俺は、その事実の重さに、胸が、張り裂けそうになった。
「……忘れるわけ、ねえだろ」
俺は、やっとのことで、それだけを、絞り出した。
「お前が、命がけで、守ってくれたから、俺たちは、今、こうして、笑っていられるんだ。お前のことなんて、一生、忘れられるわけがねえよ。俺にとっても、ルナにとっても、お前は、最高の、自慢の後輩だ」
俺の言葉を聞いて、未来の瞳から、ぽろり、と、一粒の涙がこぼれ落ちた。
「……よかった。それを、聞けて、安心しました」
未来は、涙を拭うと、もう一度、俺に向かって、最高の笑顔を見せた。
「じゃあ、私、もう行きますね!門限、厳しいので!」
彼女は、そう言って、俺に背を向け、公園の出口へと、駆け出していった。夕日に照らされた、彼女の小さな背中が、少しずつ、遠ざかっていく。
その姿が、なんだか、今にも、光の中に、溶けて、消えてしまいそうで、俺は、たまらなくなって、叫んだ。
「未来!」
俺の声に、彼女が、振り返る。
「またな!絶対に、また、会おうな!」
俺が、そう叫ぶと、未来は、一瞬、驚いたような顔をしたが、すぐに、満面の笑みで、大きく、手を振ってくれた。

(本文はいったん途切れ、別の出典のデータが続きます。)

(** * The RSS backend of Perceval (perceval/backends/core/rss.py)

    A shallow embedding of the [RSS] connector, of its HTTP client and of
    the generators [fetch] and [fetch_from_cache], followed by the
    properties of the connector's contract.

    Conventions.
    - Code that mutates the connector or talks to the outside world lives in
      the monad [M]: a state monad over [World] that can raise a Python
      exception.  The state survives a raise, as the attributes of a Python
      object do.
    - A Python generator is a frame (the program point at which it is
      suspended, together with its live local variables) and a [next]
      function that resumes the frame up to the following [yield].
    - The libraries the module imports ([requests], [feedparser],
      [dateutil]) are parameters of the development.
    - A Python float is a binary64 number, written with the [spec_float] of
      the Standard Library; a Python integer is a [Z]. *)

From stdpp Require Import base option list strings gmap.
From Stdlib Require Import ZArith QArith Qpower Qabs Lqa SpecFloat.

Local Open Scope Z_scope.
Local Open Scope string_scope.

(** ** Exceptions and results *)

Inductive exn : Type :=
| KeyError (key : string)
| InvalidDateError (date : string)
| CacheError (cause : string)
| HTTPError (status_code : Z)
| ConnectionError
| StopIteration
| RuntimeError (msg : string)
| ValueError
| OverflowError
| ZeroDivisionError.

Inductive result (A : Type) : Type :=
| Ok (a : A)
| Raise (e : exn).
Arguments Ok {A} a.
Arguments Raise {A} e.

#[global] Instance result_ret : MRet result := fun _ a => Ok a.
#[global] Instance result_bind : MBind result := fun _ _ f r =>
  match r with
  | Ok a => f a
  | Raise e => Raise e
  end.

(** ** Data model *)

(** The unparsed body of one HTTP response, or of one cached record. *)
Abbreviation RawPayload := string (only parsing).

(** One feed entry as [feedparser] decodes it: a dictionary from field
    names to text. *)
Abbreviation Entry := (gmap string string) (only parsing).

(** The value of [feedparser.parse(...)]; the connector reads only its
    ['entries'] key. *)
Record FeedDocument : Type := { entries : list Entry }.

(** [item[key]] on a dictionary. *)
Definition getitem (item : Entry) (key : string) : result string :=
  match item !! key with
  | Some v => Ok v
  | None => Raise (KeyError key)
  end.

(** What [requests.get] can report: no connection, or a response. *)
Record Response : Type := { status_code : Z; text : string }.

Inductive HttpResult : Type :=
| NoConnection
| Responded (req : Response).

(** A date-time as the date parser returns it: the reading of the wall
    clock, counted in microseconds from 1970-01-01T00:00:00 on that same
    clock, and the offset of that clock from Universal Time in seconds
    ([None] for a naive date-time, one without a time zone). *)
Record datetime : Type := { wall_us : Z; utcoffset : option Z }.

(** A date-time that has a time zone: the reading of the wall clock, in
    microseconds as in [datetime], and the offset of the zone from
    Universal Time in seconds. *)
Record aware_datetime : Type := { clock_us : Z; offset : Z }.

(** [datetime.min] and [datetime.max], the bounds of every date-time of
    the runtime: 0001-01-01T00:00:00 and 9999-12-31T23:59:59.999999, as
    readings of the wall clock. *)
Definition datetime_min : Z := -62135596800000000.
Definition datetime_max : Z := 253402300799999999.

(** ** Floats *)

(** The integer nearest to [n / d], for [d] positive; of two integers
    that are as near, the even one. *)
Definition round_half_even (n d : Z) : Z :=
  let q := n / d in
  match 2 * (n mod d) ?= d with
  | Lt => q
  | Gt => q + 1
  | Eq => if Z.even q then q else q + 1
  end.

(** The fraction [n / (d * 2 ^ e)] written with integers, for any sign of
    [e]. *)
Definition scale (n d e : Z) : Z * Z :=
  (n * 2 ^ Z.max 0 (- e), d * 2 ^ Z.max 0 e).

(** The exponent [l] with [2 ^ l <= n / d < 2 ^ (l + 1)], for [n] and [d]
    positive. *)
Definition log2_quotient (n d : Z) : Z :=
  let k := Z.log2 n - Z.log2 d in
  let '(n', d') := scale n d k in
  if (d' <=? n')%Z then k else k - 1.

(** [a / b] on Python integers: the quotient is rounded once, to the
    nearest binary64 number (53 bits of mantissa, exponents from -1074),
    ties to the even mantissa.  A quotient that rounds beyond the largest
    float raises [OverflowError], a zero divisor [ZeroDivisionError]. *)
Definition true_divide (a b : Z) : result spec_float :=
  if (b =? 0)%Z then Raise ZeroDivisionError
  else
    let s := xorb (a <? 0)%Z (b <? 0)%Z in
    let n := Z.abs a in
    let d := Z.abs b in
    if (n =? 0)%Z then Ok (S754_zero s)
    else
      let e := Z.max (log2_quotient n d - 52) (-1074) in
      let '(n', d') := scale n d e in
      let m := round_half_even n' d' in
      let '(m, e) := if (m =? 2 ^ 53)%Z then (2 ^ 52, e + 1) else (m, e) in
      if (m =? 0)%Z then Ok (S754_zero s)
      else if (971 <? e)%Z then Raise OverflowError
      else Ok (S754_finite s (Z.to_pos m) e).

(** Modelled from the spec: the cache of the host framework (class [Cache],
    not part of rss.py).  It holds the committed records in storage order;
    [store] commits staged records durably, [retrieve] is the lazy sequence
    of the records in storage order. *)
Record Cache : Type := { records : list RawPayload }.

Definition store (c : Cache) (staged : list RawPayload) : Cache :=
  {| records := records c ++ staged |}.

Definition retrieve (c : Cache) : list RawPayload := records c.

(** [RSSClient]: the client is bound to one URL. *)
Record RSSClient : Type := { client_url : string }.

(** The connector.  [url], [tag] and [client] are set by [__init__];
    [cache] and [cache_queue] belong to the base class [Backend]. *)
Record RSS : Type := {
  url : string;
  tag : string;
  cache : option Cache;
  cache_queue : list RawPayload;
  client : RSSClient
}.

(** [version = '0.1.0'] *)
Definition version : string := "0.1.0".

(** The class name, as [self.__class__.__name__] gives it. *)
Definition class_name : string := "RSS".

(** Modelled from the spec: [Backend.__init__] (not part of rss.py); the
    tag defaults to the origin, which is the URL, and the queue of staged
    cache writes starts empty. *)
Definition Backend_init (origin : string) (tag : option string)
    (cache : option Cache) : string * option Cache * list RawPayload :=
  (default origin tag, cache, []).

(** [RSS.__init__(self, url, tag=None, cache=None)] *)
Definition RSS_init (url : string) (tag : option string)
    (cache : option Cache) : RSS :=
  let origin := url in
  let '(t, c, q) := Backend_init origin tag cache in
  {| url := url; tag := t; cache := c; cache_queue := q;
     client := {| client_url := url |} |}.

(** ** Effects *)

Inductive log_record : Type :=
| LookingForEntries (feed : string)
| TotalEntries (nentries : nat).

(** What the connector does, oldest first.  [EvGet] is a call of
    [requests.get] by the client.  What a library does inside a call (the
    redirects [requests.get] follows, the URL or the file that
    [feedparser.parse] opens when it is handed one instead of the text of
    a feed) leaves no event. *)
Inductive event : Type :=
| EvLog (r : log_record)
| EvPurge
| EvGet (target : string)
| EvPush (payload : RawPayload)
| EvFlush (staged : list RawPayload)
| EvRetrieve.

Record World : Type := { self : RSS; trace : list event }.

Definition M (A : Type) : Type := World → result A * World.

#[global] Instance M_ret : MRet M := fun _ a w => (Ok a, w).
#[global] Instance M_bind : MBind M := fun _ _ f c w =>
  match c w with
  | (Ok a, w') => f a w'
  | (Raise e, w') => (Raise e, w')
  end.
#[global] Instance M_throw : MThrow exn M := fun _ e w => (Raise e, w).

Definition get_self : M RSS := fun w => (Ok (self w), w).

Definition set_self (s : RSS) : M unit :=
  fun w => (Ok tt, {| self := s; trace := trace w |}).

Definition emit (ev : event) : M unit :=
  fun w => (Ok tt, {| self := self w; trace := trace w ++ [ev] |}).

Definition lift_result {A : Type} (r : result A) : M A :=
  fun w => (r, w).

(** [logger.info(...)] *)
Definition logger_info (r : log_record) : M unit := emit (EvLog r).

Definition set_cache_queue (s : RSS) (q : list RawPayload) : RSS :=
  {| url := url s; tag := tag s; cache := cache s; cache_queue := q;
     client := client s |}.

Definition set_cache (s : RSS) (c : option Cache) : RSS :=
  {| url := url s; tag := tag s; cache := c; cache_queue := cache_queue s;
     client := client s |}.

(** ** The cache queue of the base class *)

(** Modelled from the spec: [Backend._purge_cache_queue] (not part of
    rss.py) discards any not yet committed writes. *)
Definition _purge_cache_queue : M unit :=
  s ← get_self;
  emit EvPurge;;
  set_self (set_cache_queue s []).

その姿が、見えなくなるまで、俺は、ずっと、その場に、立ち尽くしていた。
彼女の恋は、終わったのかもしれない。
彼女の時間は、限られているのかもしれない。
でも、俺たちの、仲間としての絆は、絶対に、消えたりしない。
俺は、空に誓った。
未来が、この世界にいた証を、俺が、絶対に、語り継いでいく。そして、彼女が、安心して、その時を迎えられるように、俺は、この平和な世界を、ルナと一緒に、守り続けていく、と。
それが、俺にできる、唯一の、償いであり、彼女への、感謝の証だからだ。